‘Everybody wins’: Line 3 replacement in Canada has maximized Indigenous participation

Enbridge project points the way forward for Indigenous communities and resource companies

“Building strong, trusting relationships with Indigenous communities, over time, is a precondition to doing business.”

Al Monaco, CEO of Enbridge, was writing to mark the annual celebration of National Indigenous Peoples Day, but his words certainly reflect the approach and successful outcome of the Line 3 Replacement Program (L3RP) in Canada.

Construction of the Canadian portion of the largest capital project in Enbridge’s history was completed on schedule in May and it represents a large step forward – not only for Enbridge but for the relationships between resource companies and Indigenous peoples and society in general.

“I’ve seen the evolution of our approach to relationships with Indigenous people move beyond regulatory requirements to more of a partnership, which I believe has really shifted things for us,” says Leo Golden, Vice President, Line 3 Project Execution. “It’s incredible how much we can achieve by working together as equals and focusing on win-win partnerships.”

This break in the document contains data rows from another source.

(** * Streamer-GOLIVE-Bot: the live-detection engine of [index.js]

    A shallow embedding of the [StreamMonitorBot] class: the per-platform
    checkers, the Twitch token slot, the Kick request pacing, the
    notification, the [liveStatus] map and the [checkAllStreams] cycle,
    together with the [track], [remove] and [list] command handlers and
    the loading of the data file.

    The class keeps its state in the fields of [this]; here that is the
    record [Bot], threaded through a state-and-exception monad [M].  The
    outside world (HTTP endpoints, the clock and its timers,
    [Math.random], the environment variables) is a record [World] of
    oracles. *)

From Stdlib Require Import ZArith NArith String Ascii List Bool Lia.
From stdpp Require Import gmap strings list.

Local Open Scope Z_scope.
Local Open Scope string_scope.

(** ** JavaScript values used by the code *)

Module Js.

(** [s.startsWith(p)] *)
Definition startsWith (p s : string) : bool := String.prefix p s.

(** [s.includes(sub)] *)
Fixpoint includes (sub s : string) : bool :=
  String.prefix sub s ||
  match s with
  | EmptyString => false
  | String _ s' => includes sub s'
  end.

Definition lower_ascii (c : ascii) : ascii :=
  let n := nat_of_ascii c in
  if (Nat.leb 65 n && Nat.leb n 90)%bool then ascii_of_nat (n + 32) else c.

(** [s.toLowerCase()], on the ASCII letters. *)
Fixpoint toLowerCase (s : string) : string :=
  match s with
  | EmptyString => EmptyString
  | String c s' => String (lower_ascii c) (toLowerCase s')
  end.

(** Truthiness of a value that is a string, [null] or [undefined]:
    only a non-empty string is truthy. *)
Definition truthy (v : option string) : bool :=
  match v with
  | Some s => negb (String.eqb s "")
  | None => false
  end.

(** [v?.toLowerCase().includes(sub)] used as a condition: [undefined]
    is falsy. *)
Definition opt_lower_includes (sub : string) (v : option string) : bool :=
  match v with
  | Some s => includes sub (toLowerCase s)
  | None => false
  end.

(** [s.length]: the number of UTF-16 code units of [s].  A string is
    held here as its UTF-8 bytes: a byte that opens a character of one
    to three bytes counts for one unit, a byte that opens a character of
    four bytes (a character beyond the basic plane, two units in
    UTF-16) for two, and a continuation byte for none. *)
Definition utf16_units (c : ascii) : nat :=
  let n := nat_of_ascii c in
  if Nat.ltb n 128 then 1
  else if Nat.ltb n 192 then 0
  else if Nat.ltb n 240 then 1
  else 2.

Fixpoint length (s : string) : nat :=
  match s with
  | EmptyString => 0
  | String c s' => utf16_units c + length s'
  end.

Definition upper_ascii (c : ascii) : ascii :=
  let n := nat_of_ascii c in
  if (Nat.leb 97 n && Nat.leb n 122)%bool then ascii_of_nat (n - 32) else c.

(** [s.charAt(0).toUpperCase() + s.slice(1)], on the ASCII letters. *)
Definition capitalize (s : string) : string :=
  match s with
  | EmptyString => EmptyString
  | String c rest => String (upper_ascii c) rest
  end.

(** The double-quote character, for the literal ['"livestream"']. *)
Definition dquote : string := String (ascii_of_nat 34) EmptyString.

(** What a JSON field can hold, as far as [x !== null] and [if (x)]
    tell: [null], [undefined] (field missing) or some object. *)
Inductive Field := FNull | FUndefined | FObject.

Definition strict_ne_null (f : Field) : bool :=
  match f with FNull => false | _ => true end.

End Js.

(** ** Errors and completions *)

(** The error object a rejected [axios] call or a [throw] carries: the
    code reads [error.response?.status], [error.code] and
    [error.message].  [err_status = None] is an error without a response
    (network failure, timeout, or an exception raised while reading a
    response). *)
Record JsError := mkError {
  err_status : option Z;
  err_code : option string;
  err_message : string
}.

(** [error.response?.status === status] and [error.code === code] *)
Definition status_is (error : JsError) (status : Z) : bool :=
  match err_status error with
  | Some st => Z.eqb st status
  | None => false
  end.

Definition code_is (error : JsError) (code : string) : bool :=
  match err_code error with
  | Some c => String.eqb c code
  | None => false
  end.

(** How [await axios.get(...)] settles. *)
Inductive Axios (A : Type) :=
| Resolved (a : A)
| Rejected (e : JsError).
Arguments Resolved {A} a.
Arguments Rejected {A} e.

(** How a statement or call completes. *)
Inductive Completion (A : Type) :=
| Normal (a : A)
| Thrown (e : JsError).
Arguments Normal {A} a.
Arguments Thrown {A} e.

(** ** Data model *)

(** The value stored in [monitoredUsers] by [handleTrackCommand]. *)
Record User := mkUser {
  platform : string;
  username : string;
  displayName : string;
  addedAt : Z;
  resolvedId : option string
}.

(** [cheerio] selections the scrapers look at. *)
Inductive Selector :=
| SelTitle                (* 'title' *)
| SelOgTitle              (* 'meta[property=og:title]' *)
| SelMetaDescription      (* 'meta[name=description]' *)
| SelLdJson               (* 'script[type=application/ld+json]' *)
| SelLiveRoom             (* '.live-room' *)
| SelE2eLiveRoom          (* '[data-e2e=live-room]' *)
| SelLiveStream           (* '.live-stream' *)
| SelTestidLiveStream     (* '[data-testid=live-stream]' *)
| SelBody                 (* 'body' *)
| SelLiveContainer        (* '.live-container' *)
| SelClassLive            (* '[class*=live]' *)
| SelClassRoom            (* '[class*=room]' *)
| SelLiveIndicator        (* '.live-indicator' *)
| SelTestidLiveIndicator  (* '[data-testid=live-indicator]' *)
| SelLivestreamContainer  (* '.livestream-container' *)
| SelVideo                (* 'video' *)
| SelScript.              (* 'script' *)

(** What [$(selector)] gives: [.length], [.text()] and
    [.attr('content')]. *)
Record Selection := mkSelection {
  sel_length : nat;
  sel_text : string;
  sel_content : option string
}.

(** A fetched page: the parsed document and
    [response.request.res.responseUrl]. *)
Record Page := mkPage {
  document : Selector -> Selection;
  responseUrl : option string
}.

(** HTTP requests the bot issues. *)
Inductive Request :=
| YouTubeSearchChannel (q : string)
| YouTubeChannels (forUsername : string)
| YouTubeSearchLive (channelId : string)
| TwitchToken
| TwitchStreams (user_login : string) (bearer : option string)
| TwitchUsers (login : string) (bearer : option string)
| TikTokLivePage (user : string)
| KickChannelApi (user : string) (userAgent : nat)
| KickChannelPage (user : string) (userAgent : nat)
| Webhook (title url : string).

(** Lines written to the console that the properties mention.
    [LogChecking] is the line of a checker that announces each of its
    calls; no function of the repository writes it. *)
Inductive Diag :=
| LogChecking (platform username : string)
| LogWentLive (displayName platform : string)
| LogWentOffline (displayName platform : string)
| LogErrorChecking (username platform : string)
| LogYouTubeNoKey
| LogYouTubeUnresolved (input : string)
| LogYouTubeError (input : string)
| LogYouTubeResolveError (input : string)
| LogTwitchError
| LogTwitchTokenError
| LogTikTokResult (user : string) (live : bool)
| LogTikTokNotFound (user : string)
| LogTikTokBlocked (user : string)
| LogTikTokTimeout (user : string)
| LogTikTokError (user : string)
| LogKick403 (user : string)
| LogKickApiFailed (user : string)
| LogKickAllFailed (user : string)
| LogKickScrapeResult (user : string) (live : bool)
| LogKickScrapeFailed (user : string)
| LogWebhookError.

“As important as the installation of new steel is to maintain the safety of this essential pipeline,” Golden adds, “so too is the unprecedented level of Indigenous engagement, inclusion and economic participation achieved during its construction.”

Before proceeding with projects, he says, it’s critical to seek meaningful consultation and build respectful relationships focused on a full lifecycle approach from conception and construction through to operations.

The L3RP in Canada was Enbridge’s largest engagement effort to date – comprising 154 Indigenous communities as far as 300 kilometres from the pipeline right-of-way. A total of 98 Indigenous communities or groups were ultimately signatories to cooperative agreements covering things like Traditional Land Use, procurement, training and employment opportunities, environmental stewardship and construction monitoring.

Maximizing Indigenous participation through a variety of proactive means was also critical to overall project success. Examples include the use of Indigenous brokers to recruit and identify job candidates in their regions, and a progressive supply chain process that required prospective bidders to detail their plans for Indigenous inclusion in their Request for Proposal submissions.

“At Enbridge we know that it takes a community to build a pipeline,” says Golden. “And we are very proud of the outcomes that would not have been possible without the strong support of Indigenous community leaders and the more than 1,100 Indigenous men and women who helped build the Line 3 replacement pipeline in Canada.”

Indigenous project spending, including labor and contracting, capacity building and community sustainability initiatives tallied more than $400 million, including $116 million in wages to Indigenous workers who comprised 20% of the pipeline workforce.

In addition, a major effort was made to set up Indigenous workers for success beyond the L3RP through training and education that provides opportunities to realize long-term, sustainable benefits. Over three years, a total of 260 Indigenous men and women graduated from Enbridge’s Pipeline 101 training-to-employment program which, as the name implies, gives students the important skills needed for pipeline and similar industrial project work.

“The pipeline we’ve built together is safer and will continue to provide economic benefits for Canada, including safeguarding Canadian jobs,” Golden says. “And Indigenous individuals, businesses and communities benefit in the short term from construction and longer term through increased capacity, job experience, training and sustainability initiatives.

“In such a scenario,” he concludes, “everybody wins.”

(TOP PHOTO: A total of 260 First Nations and Metis participants graduated from Enbridge's Pipeline 101 training program in Western Canada.)